Go through the material below and count the lines containing the word "JsValue". Give that number by itself.
(Source material)
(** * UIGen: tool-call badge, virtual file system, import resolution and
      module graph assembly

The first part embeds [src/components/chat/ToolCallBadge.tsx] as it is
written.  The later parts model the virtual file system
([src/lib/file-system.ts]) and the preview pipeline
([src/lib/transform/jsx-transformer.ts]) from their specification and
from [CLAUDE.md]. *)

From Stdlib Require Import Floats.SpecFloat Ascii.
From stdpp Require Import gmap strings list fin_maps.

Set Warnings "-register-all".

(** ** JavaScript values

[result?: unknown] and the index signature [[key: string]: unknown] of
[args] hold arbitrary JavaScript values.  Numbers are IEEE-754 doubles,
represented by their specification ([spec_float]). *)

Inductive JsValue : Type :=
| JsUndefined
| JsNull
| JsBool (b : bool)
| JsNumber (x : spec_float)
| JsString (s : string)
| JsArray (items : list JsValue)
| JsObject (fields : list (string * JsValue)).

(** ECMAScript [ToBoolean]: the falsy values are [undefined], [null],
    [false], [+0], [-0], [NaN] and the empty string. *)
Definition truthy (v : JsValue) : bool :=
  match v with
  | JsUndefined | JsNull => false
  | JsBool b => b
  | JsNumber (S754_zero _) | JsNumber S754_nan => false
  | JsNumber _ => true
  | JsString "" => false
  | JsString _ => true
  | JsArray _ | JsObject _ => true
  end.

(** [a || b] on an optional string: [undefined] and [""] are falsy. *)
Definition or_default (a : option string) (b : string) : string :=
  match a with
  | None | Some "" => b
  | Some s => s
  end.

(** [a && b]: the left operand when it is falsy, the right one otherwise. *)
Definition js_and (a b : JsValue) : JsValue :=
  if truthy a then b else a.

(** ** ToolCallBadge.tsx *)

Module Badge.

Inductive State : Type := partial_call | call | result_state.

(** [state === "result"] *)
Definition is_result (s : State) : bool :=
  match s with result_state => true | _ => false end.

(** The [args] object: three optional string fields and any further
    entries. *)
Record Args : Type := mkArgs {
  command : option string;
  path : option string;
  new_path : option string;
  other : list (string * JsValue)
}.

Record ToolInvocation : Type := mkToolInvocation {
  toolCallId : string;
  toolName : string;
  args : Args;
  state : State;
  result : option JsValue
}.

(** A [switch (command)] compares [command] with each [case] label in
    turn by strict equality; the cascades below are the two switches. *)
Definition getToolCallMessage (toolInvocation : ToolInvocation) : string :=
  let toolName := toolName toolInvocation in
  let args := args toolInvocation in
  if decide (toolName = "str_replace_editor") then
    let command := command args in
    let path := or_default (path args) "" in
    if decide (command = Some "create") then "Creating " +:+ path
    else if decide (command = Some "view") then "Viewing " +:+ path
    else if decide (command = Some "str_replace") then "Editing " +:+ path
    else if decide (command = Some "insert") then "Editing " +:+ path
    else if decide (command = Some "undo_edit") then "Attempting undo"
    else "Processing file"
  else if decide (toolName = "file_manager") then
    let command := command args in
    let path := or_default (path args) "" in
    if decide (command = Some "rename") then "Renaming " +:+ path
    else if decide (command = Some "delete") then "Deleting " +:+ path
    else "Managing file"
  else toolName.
(End Source material)
(Source material)
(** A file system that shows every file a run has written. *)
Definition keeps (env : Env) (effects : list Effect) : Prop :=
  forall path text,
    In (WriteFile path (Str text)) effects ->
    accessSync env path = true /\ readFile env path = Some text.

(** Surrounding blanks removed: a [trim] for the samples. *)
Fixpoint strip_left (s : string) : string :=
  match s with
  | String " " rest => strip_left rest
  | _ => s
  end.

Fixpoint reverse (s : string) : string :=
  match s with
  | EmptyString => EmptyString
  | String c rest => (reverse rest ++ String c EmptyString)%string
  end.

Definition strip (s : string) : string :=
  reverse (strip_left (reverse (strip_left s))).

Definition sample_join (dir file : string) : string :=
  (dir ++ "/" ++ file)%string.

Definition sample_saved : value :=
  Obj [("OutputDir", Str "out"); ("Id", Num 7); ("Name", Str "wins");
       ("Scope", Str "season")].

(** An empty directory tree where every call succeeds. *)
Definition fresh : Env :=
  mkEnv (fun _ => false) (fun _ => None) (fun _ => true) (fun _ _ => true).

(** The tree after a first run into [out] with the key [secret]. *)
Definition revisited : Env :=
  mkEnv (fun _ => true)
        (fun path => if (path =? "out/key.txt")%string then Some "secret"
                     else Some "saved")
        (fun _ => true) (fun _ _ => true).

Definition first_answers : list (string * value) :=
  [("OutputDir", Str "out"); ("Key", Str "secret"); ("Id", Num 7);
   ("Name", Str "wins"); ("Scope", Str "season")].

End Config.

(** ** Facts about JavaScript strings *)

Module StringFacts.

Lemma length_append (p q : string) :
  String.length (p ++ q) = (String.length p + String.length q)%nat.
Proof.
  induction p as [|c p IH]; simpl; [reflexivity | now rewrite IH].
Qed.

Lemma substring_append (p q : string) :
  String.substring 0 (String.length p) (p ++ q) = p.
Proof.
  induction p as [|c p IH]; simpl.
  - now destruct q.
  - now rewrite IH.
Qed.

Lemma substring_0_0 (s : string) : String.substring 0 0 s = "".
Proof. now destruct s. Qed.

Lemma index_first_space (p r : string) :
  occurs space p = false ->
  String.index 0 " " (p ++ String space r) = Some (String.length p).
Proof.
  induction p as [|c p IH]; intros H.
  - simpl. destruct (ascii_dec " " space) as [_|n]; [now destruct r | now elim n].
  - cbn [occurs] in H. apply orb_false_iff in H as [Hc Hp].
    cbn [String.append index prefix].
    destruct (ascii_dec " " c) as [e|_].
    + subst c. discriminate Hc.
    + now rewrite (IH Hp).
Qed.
(End Source material)
→ **Exercise output**: 7